Parking garage petitions gather momentum
Aspen Times Staff Writer
A petition drive to put a proposed parking garage before Aspen voters is more than halfway to its goal, according to developer Peter Fornell.
He began collecting signatures to put the Hyman Avenue garage, dubbed Park Place, to voters in a special election after the City Council rejected the project last month.
“Overwhelming, I find that people support the idea,” Fornell said. “I’m not coming across any opposition to the concept or the proposal.
“I’m having a very easy time. People are receptive to signing the initiative petition.”
Fornell has placed the petitions at a few locations around town, but is collecting most of the signatures himself. He estimates he has about 400 signatures so far.
He needs 736 signatures ” 15 percent of the city’s registered voters ” to put Ordinance 58 on a ballot. That’s the legislation the council voted 3-2 to reject, denying the Park Place application.
If Fornell collects enough signatures, the council can either adopt the ordinance or put the matter before voters.
It’s Fornell’s expectation that the council will reconsider its decision and reach some sort of compromise that allows developer Hyman Avenue Holdings LLC to proceed with the project. Fornell is a local real estate broker representing the company.
The developers had proposed a $6 million, 99-space parking garage with an automated system to load and retrieve vehicles from cubby hole-style spaces spread over seven levels. Two affordable housing units and a small office to run the garage are part of the project.
All but 19 of the spaces were to be made available for sale to individual buyers for $100,000 to $125,000 per space. The spaces would be available for use by the general public when owners weren’t using them.
During the council’s review, Fornell offered to eliminate the top floor of the garage, reducing the building’s height from 35 to 26 feet and cutting nine parking spaces.
The investors are also prepared to forego the condominiumization of the garage and the sale of its spaces and instead operate a standard public parking garage, he said.
Fornell said he has been advised that he can put an amended plan, which reflects those changes to the original application, before voters.

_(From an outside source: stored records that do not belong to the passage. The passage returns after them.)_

(* ===== verification/Fenwick.v ===== *)
(** * Prefix maxima in a Fenwick tree (src/src/disk/scripts/range-profile.mjs)

    [selectBootRanges] looks for the best interval start among those whose key
    is small enough with a binary indexed tree.  The two loops over the tree
    ([at+=at&-at] and [at-=at&-at]) are modelled here for any comparison; the
    theorems relate them to the maximum over a prefix of positions. *)
From S2P Require Import Prelude.

(** [at&-at]. *)
Definition lowbit (a : Z) : Z := Z.land a (- a).

(** [tree[at]] of an [Int32Array], inside its bounds. *)
Definition cell (tree : list Z) (at_ : Z) : Z := default (-1) (tree !! Z.to_nat at_).

Section loops.
(** [wins(a,b)] of the code: [b<0] or [a] is better than [b]. *)
Context (wins : Z → Z → bool).

(** [for(let at=positions[i];at<tree.length;at+=at&-at)if(wins(i,tree[at]))tree[at]=i;] *)
Fixpoint tree_update (fuel : nat) (tree : list Z) (at_ i : Z) : list Z :=
  match fuel with
  | O => tree
  | S fuel =>
      if at_ <? Z.of_nat (length tree) then
        let tree' := if wins i (cell tree at_) then <[Z.to_nat at_ := i]> tree else tree in
        tree_update fuel tree' (at_ + lowbit at_) i
      else tree
  end.

(** [for(let at=...;at>0;at-=at&-at) if(tree[at]>=0 && wins(tree[at],start))start=tree[at];] *)
Fixpoint tree_query (fuel : nat) (tree : list Z) (at_ start : Z) : Z :=
  match fuel with
  | O => start
  | S fuel =>
      if 0 <? at_ then
        let start' := if (0 <=? cell tree at_) && wins (cell tree at_) start
                      then cell tree at_ else start in
        tree_query fuel tree (at_ - lowbit at_) start'
      else start
  end.
End loops.

(** ** The low bit *)
Lemma lowbit_double a : lowbit (2 * a) = 2 * lowbit a.
Proof.
  unfold lowbit. replace (- (2 * a)) with (2 * - a) by lia.
  apply Z.bits_inj'. intros [|n|n] Hn; [| |lia].
  - by rewrite Z.land_spec, !Z.testbit_even_0.
  - rewrite Z.land_spec. replace (Z.pos n) with (Z.succ (Z.pred (Z.pos n))) by lia.
    by rewrite !Z.testbit_even_succ, Z.land_spec by lia.
Qed.

Lemma lowbit_odd a : lowbit (2 * a + 1) = 1.
Proof.
  unfold lowbit. replace (- (2 * a + 1)) with (2 * (- a - 1) + 1) by lia.
  apply Z.bits_inj'. intros [|n|n] Hn; [| |lia].
  - by rewrite Z.land_spec, !Z.testbit_odd_0.
  - rewrite Z.land_spec. replace (Z.pos n) with (Z.succ (Z.pred (Z.pos n))) by lia.
    rewrite !Z.testbit_odd_succ by lia.
    replace (- a - 1) with (Z.lnot a) by (unfold Z.lnot; lia).
    rewrite Z.lnot_spec, andb_negb_r by lia.
    change 1 with (2 * 0 + 1). by rewrite Z.testbit_odd_succ, Z.bits_0 by lia.
Qed.

(** Every positive number is an odd multiple of its low bit, a power of two. *)
Lemma lowbit_spec a :
  0 < a → ∃ k c, 0 ≤ k ∧ 0 ≤ c ∧ a = (2 * c + 1) * 2 ^ k ∧ lowbit a = 2 ^ k.
Proof.
  intros Ha. destruct a as [|p|p]; [lia| |lia]. clear Ha.
  induction p as [p IH|p IH|].
  - exists 0, (Z.pos p). rewrite Z.pow_0_r. split_and!; [lia..|].
    change (Z.pos p~1) with (2 * Z.pos p + 1). apply lowbit_odd.
  - destruct IH as (k & c & Hk & Hc & Ha & Hl). exists (Z.succ k), c.
    change (Z.pos p~0) with (2 * Z.pos p). rewrite lowbit_double, Hl, Z.pow_succ_r by done.
    split_and!; try done; nia.
  - exists 0, 0. by split_and!.
Qed.

Lemma lowbit_bounds a : 0 < a → 1 ≤ lowbit a ≤ a.
Proof.
  intros Ha. destruct (lowbit_spec a Ha) as (k & c & Hk & Hc & -> & ->).
  pose proof (Z.pow_pos_nonneg 2 k ltac:(lia) Hk). nia.
Qed.

(** Cell [a] of the tree summarises the positions in [(a - lowbit a, a]]. *)
Definition covers (a p : Z) : Prop := a - lowbit a < p ≤ a.
#[export] Instance covers_dec a p : Decision (covers a p).
Proof. unfold covers. apply _. Defined.

(** Two low bits are comparable: one is a multiple of the other. *)
Lemma pow2_le_multiple k m : 0 ≤ m ≤ k → ∃ t, 1 ≤ t ∧ 2 ^ k = t * 2 ^ m.
Proof.
  intros. exists (2 ^ (k - m)). split.
  - pose proof (Z.pow_pos_nonneg 2 (k - m)). lia.
  - rewrite <- Z.pow_add_r by lia. f_equal. lia.
Qed.

Lemma covers_up a p : 0 < p → covers a p → a ≠ p → p + lowbit p ≤ a.
Proof.
  intros Hp [H1 H2] Hne. assert (Ha : 0 < a) by lia.
  destruct (lowbit_spec a Ha) as (k & c & Hk & Hc & Ea & La).
  destruct (lowbit_spec p Hp) as (m & d & Hm & Hd & Ep & Lp). rewrite La in H1. rewrite Lp.
  pose proof (Z.pow_pos_nonneg 2 m ltac:(lia) Hm).
  pose proof (Z.pow_pos_nonneg 2 k ltac:(lia) Hk).
  destruct (decide (m ≤ k)) as [Hmk|Hmk].
  - destruct (pow2_le_multiple k m ltac:(lia)) as (t & Ht & E). rewrite E in *.
    assert (2 * d + 1 < (2 * c + 1) * t) by nia. nia.
  - destruct (pow2_le_multiple m k ltac:(lia)) as (t & Ht & E). rewrite E in *.
    assert (2 * c < (2 * d + 1) * t < 2 * c + 1) by nia. lia.
Qed.

Lemma covers_down a p : 0 < p → covers a (p + lowbit p) → covers a p.
Proof.
  intros Hp [H1 H2]. pose proof (lowbit_bounds p Hp). split; [|lia].
  destruct (decide (a - lowbit a < p)) as [|Hn]; [done|exfalso].
  assert (Ha : 0 < a) by lia.
  destruct (lowbit_spec a Ha) as (k & c & Hk & Hc & Ea & La).
  destruct (lowbit_spec p Hp) as (m & d & Hm & Hd & Ep & Lp). rewrite La, Lp in *.
  pose proof (Z.pow_pos_nonneg 2 m ltac:(lia) Hm).
  pose proof (Z.pow_pos_nonneg 2 k ltac:(lia) Hk).
  destruct (decide (m ≤ k)) as [Hmk|Hmk].
  - destruct (pow2_le_multiple k m ltac:(lia)) as (t & Ht & E). rewrite E in *.
    assert (2 * d + 1 ≤ 2 * (c * t) < 2 * d + 2) by nia. lia.
  - destruct (pow2_le_multiple m (k + 1) ltac:(lia)) as (t & Ht & E).
    rewrite Z.pow_add_r in E by lia. change (2 ^ 1) with 2 in E. rewrite E in *.
    assert (2 * c < 4 * ((d + 1) * t) ≤ 2 * c + 1) by nia. lia.
Qed.

Lemma covers_step a p : 0 < p → covers a p ↔ a = p ∨ covers a (p + lowbit p).
Proof.
  intros Hp. pose proof (lowbit_bounds p Hp). split.
  - intros Hc. destruct (decide (a = p)) as [|Hne]; [by left|right].
    pose proof (covers_up _ _ Hp Hc Hne). destruct Hc. split; lia.
  - intros [->|Hc]; [split; lia|]. by apply covers_down.
Qed.

(** ** Best elements

    [better] is the strict part of a total preorder; ties keep the older entry. *)
Section best.
Context (better : Z → Z → bool)
  (better_irrefl : ∀ a, better a a = false)
  (better_asym : ∀ a b, better a b = true → better b a = false)
  (total : ∀ a b c, better a b = false → better b c = false → better a c = false).

(** [wins] of the code. *)
Definition wins (a b : Z) : bool := (b <? 0) || better a b.

(** [s] is a best element of [P], or [-1] when [P] is empty. *)
Definition best_of (P : Z → Prop) (s : Z) : Prop :=
  (s = -1 ∧ ∀ i, ¬ P i) ∨ (0 ≤ s ∧ P s ∧ ∀ i, P i → better i s = false).

Lemma best_of_ext P Q s : (∀ i, P i ↔ Q i) → best_of P s → best_of Q s.
Proof. unfold best_of. intros H. setoid_rewrite H. done. Qed.

(** Merging the best element of [P] with a best element of [Q]. *)
Lemma best_of_union P Q s t :
  best_of P s → best_of Q t → 
  best_of (λ i, P i ∨ Q i) (if (0 <=? t) && wins t s then t else s).
Proof.
  unfold best_of, wins. intros [[-> HP]|(Hs & HP & HPm)] [[-> HQ]|(Ht & HQ & HQm)]; cbn.
  - left. naive_solver.
  - right. replace (0 <=? t) with true by lia. cbn. naive_solver.
  - right. naive_solver.
  - right. replace (0 <=? t) with true by lia. replace (s <? 0) with false by lia. cbn.
    destruct (better t s) eqn:E.
    + split_and!; [lia|by right|]. intros i [Hi|Hi]; [|auto].
      apply (total _ s); [auto|]. by apply better_asym.
    + split_and!; [lia|by left|]. intros i [Hi|Hi]; [auto|].
      apply (total _ t); auto.
Qed.

Lemma best_of_single i : 0 ≤ i → best_of (λ j, j = i) i.
Proof. intros. right. split_and!; [done..|]. intros j ->. apply better_irrefl. Qed.

Lemma best_of_insert P s i :
  0 ≤ i → best_of P s → best_of (λ j, P j ∨ j = i) (if wins i s then i else s).
Proof.
  intros Hi HP. pose proof (best_of_union _ _ _ _ HP (best_of_single i Hi)) as H.
  by replace (0 <=? i) with true in H by lia.
Qed.

(** *** The tree

    [P] is the set of inserted indices and [pos] their positions: cell [a]
    holds a best index among those whose position it covers. *)
Definition tree_ok (pos : Z → Z) (P : Z → Prop) (tree : list Z) : Prop :=
  ∀ a, 1 ≤ a < Z.of_nat (length tree) →
    best_of (λ i, P i ∧ covers a (pos i)) (cell tree a).

Lemma cell_insert tree a b x :
  0 ≤ a < Z.of_nat (length tree) → 0 ≤ b →
  cell (<[Z.to_nat a := x]> tree) b = if bool_decide (a = b) then x else cell tree b.
Proof.
  intros Ha Hb. unfold cell. case_bool_decide as E.
  - subst b. by rewrite list_lookup_insert_eq by lia.
  - by rewrite list_lookup_insert_ne by lia.
Qed.

(** The update loop touches exactly the cells that cover its position. *)
Lemma tree_update_spec fuel tree p i :
  0 < p → (Z.to_nat (Z.of_nat (length tree) - p) < fuel)%nat →
  length (tree_update wins fuel tree p i) = length tree ∧
  ∀ a, 1 ≤ a < Z.of_nat (length tree) →
    cell (tree_update wins fuel tree p i) a =
    if bool_decide (covers a p) then (if wins i (cell tree a) then i else cell tree a)
    else cell tree a.
Proof.
  revert tree p. induction fuel as [|fuel IH]; intros tree p Hp Hf; [lia|]. cbn.
  destruct (p <? Z.of_nat (length tree)) eqn:E; bools.
  2:{ split; [done|]. intros a Ha. rewrite bool_decide_eq_false_2; [done|].
      unfold covers. lia. }
  pose proof (lowbit_bounds p Hp) as Hlb.
  set (tree' := if wins i (cell tree p) then _ else tree).
  assert (Hl : length tree' = length tree).
  { unfold tree'. destruct (wins _ _); [apply length_insert|done]. }
  destruct (IH tree' (p + lowbit p)) as [IH1 IH2]; [lia|rewrite Hl; lia|].
  split; [congruence|]. intros a Ha. rewrite IH2 by (rewrite Hl; lia).
  assert (Hc : cell tree' a = if bool_decide (a = p)
    then (if wins i (cell tree a) then i else cell tree a) else cell tree a).
  { unfold tree'. case_bool_decide; subst.
    - destruct (wins i (cell tree p)); [|done]. rewrite cell_insert by lia.
      by rewrite bool_decide_eq_true_2.
    - destruct (wins i (cell tree p)); [|done]. rewrite cell_insert by lia.
      by rewrite bool_decide_eq_false_2. }
  pose proof (covers_step a p Hp) as Hs. rewrite Hc.
  destruct (decide (a = p)) as [->|Hne].
  - rewrite (bool_decide_eq_false_2 (covers p (p + lowbit p))) by (unfold covers; lia).
    rewrite !bool_decide_eq_true_2; [done|tauto|done].
  - rewrite (bool_decide_eq_false_2 (a = p)) by done.
    by rewrite (bool_decide_ext (covers a p) (covers a (p + lowbit p))) by tauto.
Qed.

Lemma tree_update_ok pos P tree i fuel :
  tree_ok pos P tree → 0 ≤ i → 0 < pos i → (length tree < fuel)%nat →
  tree_ok pos (λ j, P j ∨ j = i) (tree_update wins fuel tree (pos i) i) ∧
  length (tree_update wins fuel tree (pos i) i) = length tree.
Proof.
  intros Ht Hi Hp Hf. destruct (tree_update_spec fuel tree (pos i) i) as [Hl Hc]; [lia..|].
  split; [|done]. intros a Ha. rewrite Hl in Ha. rewrite Hc by done.
  case_bool_decide as Hcov.
  - eapply best_of_ext; [|apply best_of_insert; [done|apply Ht, Ha]]. naive_solver.
  - eapply best_of_ext; [|apply Ht, Ha]. naive_solver.
Qed.

(** The query loop merges cells that partition the positions [1..at]. *)
Lemma tree_query_spec pos P Q tree fuel p s :
  tree_ok pos P tree → (∀ i, P i → 0 < pos i) → p < Z.of_nat (length tree) →
  (Z.to_nat p < fuel)%nat → best_of Q s →
  best_of (λ i, Q i ∨ (P i ∧ pos i ≤ p)) (tree_query wins fuel tree p s).
Proof.
  intros Ht Hpos. revert p Q s. induction fuel as [|fuel IH]; intros p Q s Hp Hf Hs; [lia|].
  cbn. destruct (0 <? p) eqn:E; bools.
  2:{ eapply best_of_ext; [|exact Hs]. intros i. split; [by left|].
      intros [?|[Hi ?]]; [done|]. specialize (Hpos _ Hi). lia. }
  pose proof (lowbit_bounds p E) as Hlb.
  pose proof (best_of_union _ _ _ _ Hs (Ht p ltac:(lia))) as Hu.
  eapply best_of_ext; [|apply (IH (p - lowbit p) _ _ ltac:(lia) ltac:(lia) Hu)].
  intros i. unfold covers. split.
  - intros [[?|(? & ?)]|(? & ?)]; [by left|right..]; (split; [done|lia]).
  - intros [?|(? & ?)]; [by left; left|].
    destruct (decide (p - lowbit p < pos i)); [left; right|right]; (split; [done|lia]).
Qed.
End best.
(* ===== verification/RangeProfileFacts.v ===== *)
(** * Optimality of the range selection

    The theorems of this file relate [RangeProfile.selectBootRanges] to its
    specification: among all families of at most 32 disjoint ranges that respect
    the utilization floor, the one returned has the best score, and the reported
    totals are those of the returned ranges. *)
From S2P Require Import Prelude JsValue RangePrefetch Fenwick RangeProfile.
From Stdlib Require Import QArith Qround Qabs.
#[local] Open Scope Z_scope.

(** ** The order on scores *)
Lemma better_spec a b :
  better a b = true ↔
  s_hits b < s_hits a ∨
  (s_hits a = s_hits b ∧ (s_size a < s_size b ∨ (s_size a = s_size b ∧ s_rank a < s_rank b))).
Proof. unfold better. rewrite !orb_true_iff, !andb_true_iff, !orb_true_iff, !andb_true_iff. lia. Qed.

Lemma better_false a b :
  better a b = false ↔
  s_hits a < s_hits b ∨
  (s_hits a = s_hits b ∧ (s_size b < s_size a ∨ (s_size a = s_size b ∧ s_rank b ≤ s_rank a))).
Proof. rewrite <- not_true_iff_false, better_spec. lia. Qed.

Lemma better_irrefl a : better a a = false.
Proof. apply better_false. lia. Qed.
Lemma better_asym a b : better a b = true → better b a = false.
Proof. rewrite better_spec, better_false. lia. Qed.
Lemma better_trans_false a b c : better a b = false → better b c = false → better a c = false.
Proof. rewrite !better_false. lia. Qed.

#[export] Hint Resolve better_irrefl better_asym better_trans_false : my98.

Definition plus (a b : score) : score :=
  Score (s_hits a + s_hits b) (s_size a + s_size b) (s_rank a + s_rank b).

Lemma better_plus a b c : better (plus a c) (plus b c) = better a b.
Proof.
  destruct (better a b) eqn:E.
  - apply better_spec in E. apply better_spec. cbn. lia.
  - apply better_false in E. apply better_false. cbn. lia.
Qed.

(** ** Arrays *)
Lemma at_app_l {A} (d : A) l l' i : 0 ≤ i < Z.of_nat (length l) → at_ d (l ++ l') i = at_ d l i.
Proof. intros. unfold at_. by rewrite lookup_app_l by lia. Qed.

Lemma at_app_end {A} (d : A) l x i : i = Z.of_nat (length l) → at_ d (l ++ [x]) i = x.
Proof. intros ->. unfold at_. rewrite lookup_app_r by lia. by rewrite Nat2Z.id, Nat.sub_diag. Qed.

Lemma at_fmap {A B} (f : A → B) d d' l i :
  0 ≤ i < Z.of_nat (length l) → at_ d (f <$> l) i = f (at_ d' l i).
Proof.
  intros. unfold at_. rewrite list_lookup_fmap.
  destruct (lookup_lt_is_Some_2 l (Z.to_nat i)) as [x ->]; [lia|done].
Qed.

Lemma at_zrange first count i : 0 ≤ i < Z.of_nat count → at_ 0 (zrange first count) i = first + i.
Proof.
  intros. unfold at_, zrange. rewrite list_lookup_fmap, lookup_seq_lt by lia. cbn. lia.
Qed.

Lemma at_lookup {A} (d : A) l i x :
  0 ≤ i → l !! Z.to_nat i = Some x → at_ d l i = x.
Proof. intros ? H. unfold at_. by rewrite H. Qed.

(** ** Binary search *)
Section bound.
Context (values : list Z) (x : Z) (inclusive : bool).
Definition below (v : Z) : bool := (v <? x) || (inclusive && (v =? x)).
Context (mono : ∀ i j, 0 ≤ i ≤ j → j < Z.of_nat (length values) →
  at_ 0 values i ≤ at_ 0 values j).

Lemma bound_loop_spec fuel lo hi :
  0 ≤ lo ≤ hi → hi ≤ Z.of_nat (length values) → (Z.to_nat (hi - lo) < fuel)%nat →
  (∀ k, 0 ≤ k < lo → below (at_ 0 values k) = true) →
  (∀ k, hi ≤ k < Z.of_nat (length values) → below (at_ 0 values k) = false) →
  let r := bound_loop fuel values x inclusive lo hi in
  0 ≤ r ≤ Z.of_nat (length values) ∧
  (∀ k, 0 ≤ k < r → below (at_ 0 values k) = true) ∧
  (∀ k, r ≤ k < Z.of_nat (length values) → below (at_ 0 values k) = false).
Proof.
  revert lo hi. induction fuel as [|fuel IH]; intros lo hi Hlh Hhi Hf Hb Ha; [lia|]. cbn.
  destruct (lo <? hi) eqn:E; bools.
  2:{ assert (lo = hi) as -> by lia. split_and!; [lia..|done|done]. }
  rewrite Z.shiftr_div_pow2 by lia. change (2 ^ 1) with 2.
  pose proof (Z.div_mod (lo + hi) 2 ltac:(lia)). pose proof (Z.mod_pos_bound (lo + hi) 2 ltac:(lia)).
  set (mid := (lo + hi) / 2) in *. assert (Hmid : lo ≤ mid < hi) by lia.
  destruct (_ || _) eqn:Em.
  - apply IH; [lia|lia|lia| |done]. intros k Hk.
    pose proof (mono k mid ltac:(lia) ltac:(lia)). unfold below. clear IH Hb Ha. destruct inclusive; cbn in *; lia.
  - apply IH; [lia|lia|lia|done|]. intros k Hk.
    pose proof (mono mid k ltac:(lia) ltac:(lia)). unfold below. clear IH Hb Ha. destruct inclusive; cbn in *; lia.
Qed.

Lemma bound_spec :
  let r := bound values x inclusive in
  0 ≤ r ≤ Z.of_nat (length values) ∧
  (∀ k, 0 ≤ k < r → below (at_ 0 values k) = true) ∧
  (∀ k, r ≤ k < Z.of_nat (length values) → below (at_ 0 values k) = false).
Proof. apply bound_loop_spec; lia. Qed.
End bound.

(** ** Distinct elements *)
Lemma distinct_app_spec l acc :
  NoDup acc →
  let r := foldl (λ acc u, if bool_decide (u ∈ acc) then acc else acc ++ [u]) acc l in
  NoDup r ∧ (∀ u : Z, u ∈ r ↔ u ∈ acc ∨ u ∈ l).
Proof.
  revert acc. induction l as [|u l IH]; intros acc Hnd; cbn.
  { split; [done|set_solver]. }
  case_bool_decide as Hu.
  - destruct (IH acc Hnd) as [? IH2]. split; [done|]. intros v. rewrite IH2. set_solver.
  - destruct (IH (acc ++ [u])) as [? IH2].
    + apply NoDup_app. split_and!; [done|set_solver|apply NoDup_singleton].
    + split; [done|]. intros v. rewrite IH2. set_solver.
Qed.

Lemma NoDup_distinct l : NoDup (distinct l).
Proof. apply distinct_app_spec. constructor. Qed.
Lemma elem_of_distinct u l : u ∈ distinct l ↔ u ∈ l.
Proof. destruct (distinct_app_spec l [] (NoDup_nil_2 )) as [_ H]. rewrite (H u). set_solver. Qed.

Lemma key_sorted_lookup {A} (key : A → Z) l i j x y :
  key_sorted key l → l !! i = Some x → l !! j = Some y → (i < j)%nat → key x ≤ key y.
Proof.
  intros Hs. revert i j. induction Hs as [|z l Hs IH Hz]; intros i j Hi Hj Hij; [done|].
  destruct j as [|j]; [lia|]. cbn in Hj. destruct i as [|i]; cbn in Hi.
  - injection Hi as ->. apply (proj1 (Forall_forall _ _) Hz), (list_elem_of_lookup_2 _ _ _ Hj).
  - eapply IH; eauto. lia.
Qed.

Lemma key_sorted_at {A} (key : A → Z) (d : A) l i j :
  key_sorted key l → 0 ≤ i ≤ j → j < Z.of_nat (length l) →
  key (at_ d l i) ≤ key (at_ d l j).
Proof.
  intros Hs Hij Hj. destruct (decide (i = j)) as [->|Hne]; [lia|]. unfold at_.
  destruct (lookup_lt_is_Some_2 l (Z.to_nat i)) as [x Hx]; [lia|].
  destruct (lookup_lt_is_Some_2 l (Z.to_nat j)) as [y Hy]; [lia|]. rewrite Hx, Hy. cbn.
  eapply key_sorted_lookup; eauto. lia.
Qed.

Lemma NoDup_at (l : list Z) i j :
  NoDup l → 0 ≤ i < Z.of_nat (length l) → 0 ≤ j < Z.of_nat (length l) →
  at_ 0 l i = at_ 0 l j → i = j.
Proof.
  intros Hnd Hi Hj. unfold at_.
  destruct (lookup_lt_is_Some_2 l (Z.to_nat i)) as [x Hx]; [lia|].
  destruct (lookup_lt_is_Some_2 l (Z.to_nat j)) as [y Hy]; [lia|]. rewrite Hx, Hy. cbn.
  intros ->. pose proof (NoDup_lookup _ _ _ _ Hnd Hx Hy). lia.
Qed.

(** Sorting distinct integers gives a strictly increasing array. *)
Lemma sorted_distinct_lt l i j :
  NoDup l → 0 ≤ i < j → j < Z.of_nat (length l) →
  at_ 0 (sort_on id l) i < at_ 0 (sort_on id l) j.
Proof.
  intros Hnd Hij Hj. pose proof (sort_on_perm id l) as Hp.
  assert (Hl : length (sort_on id l) = length l) by by rewrite Hp.
  pose proof (key_sorted_at id 0 _ i j (sort_on_sorted id l) ltac:(lia) ltac:(lia)) as Hle.
  cbn in Hle. assert (at_ 0 (sort_on id l) i ≠ at_ 0 (sort_on id l) j); [|lia].
  intros E. apply NoDup_at in E; try lia. by rewrite Hp.
Qed.

(** ** The dynamic program *)
Section optimum.
Context (percent : Z) (units rankPrefix : list Z).
(** ** The claims about a job *)

(** In every run the job makes at most [maxAttempts] attempts and reports at
    most one outcome; [complete] is reported only when the whole target was
    downloaded and the profile is that of the validated origin; nothing after
    the outcome changes it or reports progress; and once the restore is
    committed, the timer settles the job if nothing else has. *)
Theorem job_settles_once cfg events later :
  1 ≤ maxAttempts (c_options cfg) →
  let j := run_job cfg events in
  j_attempts j ≤ maxAttempts (c_options cfg) ∧
  (length (outcomes (j_log j)) ≤ 1)%nat ∧
  (∀ n r, Outcome "complete" n r ∈ outcomes (j_log j) → verified cfg j) ∧
  (j_settled j = true →
     let j' := foldl (step cfg) j later in
     outcomes (j_log j') = outcomes (j_log j) ∧ progresses (j_log j') = progresses (j_log j)) ∧
  (ECommit ∈ events → j_settled (step cfg j ETimeout) = true).
Proof.
  intros Hmax j. destruct (run_job_ok cfg Hmax events) as [H Hp]. fold j in H, Hp.
  pose proof (ok_settled _ _ H) as Ho. pose proof (ok_settled_flag _ _ H) as Hf.
  split_and!.
  - apply (ok_attempts _ _ H).
  - rewrite Ho. destruct (j_outcome j); cbn; lia.
  - intros n r Hn. rewrite Ho in Hn. destruct (j_outcome j) as [o|] eqn:Eo.
    + apply list_elem_of_singleton in Hn. subst o. by eapply ok_complete.
    + by apply elem_of_nil in Hn.
  - intros Hs j'. destruct (gr_settled _ _ (run_grows cfg later j) Hs) as (Hs' & Ho' & Hp').
    assert (H' : job_ok cfg j').
    { subst j' j. unfold run_job. rewrite <- foldl_app. by apply run_job_ok. }
    split; [|done]. etrans; [exact (ok_settled _ _ (proj1 H'))|]. by rewrite Ho, <- Ho'.
  - intros Hc. apply list_elem_of_split in Hc as (es1 & es2 & ->).
    assert (Hcs : j_committed j = true ∨ j_settled j = true).
    { subst j. unfold run_job. rewrite foldl_app. cbn [foldl]. set (j1 := foldl _ new_job es1).
      destruct (run_grows cfg es2 (step cfg j1 ECommit)) as [Gc Gs].
      destruct (commit_takes j1) as [Hc|Hs]; [left; by apply Gc|right; by apply Gs]. }
    cbn. destruct (j_settled j) eqn:Es.
    + destruct (j_timer j); [|done]. exact (proj2 (fallback_core cfg _ j H)).
    + destruct Hcs as [Hcs|]; [|done]. rewrite (ok_timer _ _ H Hcs Es).
      exact (proj2 (fallback_core cfg _ j H)).
Qed.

At a public hearing last month, neighbors of the project objected to the operation in their residential neighborhood.
Some neighbors predicted congestion and queued vehicles in the street, waiting to access the garage. Others complained the garage is simply a big-city operation that doesn’t fit Aspen’s character.
Supporters of the project praised it as a technological marvel that would help ease Aspen’s on-street parking crunch.
Park Place would occupy a 6,000-square-foot parcel at 707 E. Hyman Ave., next to the Benedict Commons affordable housing. An A-frame building containing offices and some surface parking exists there now.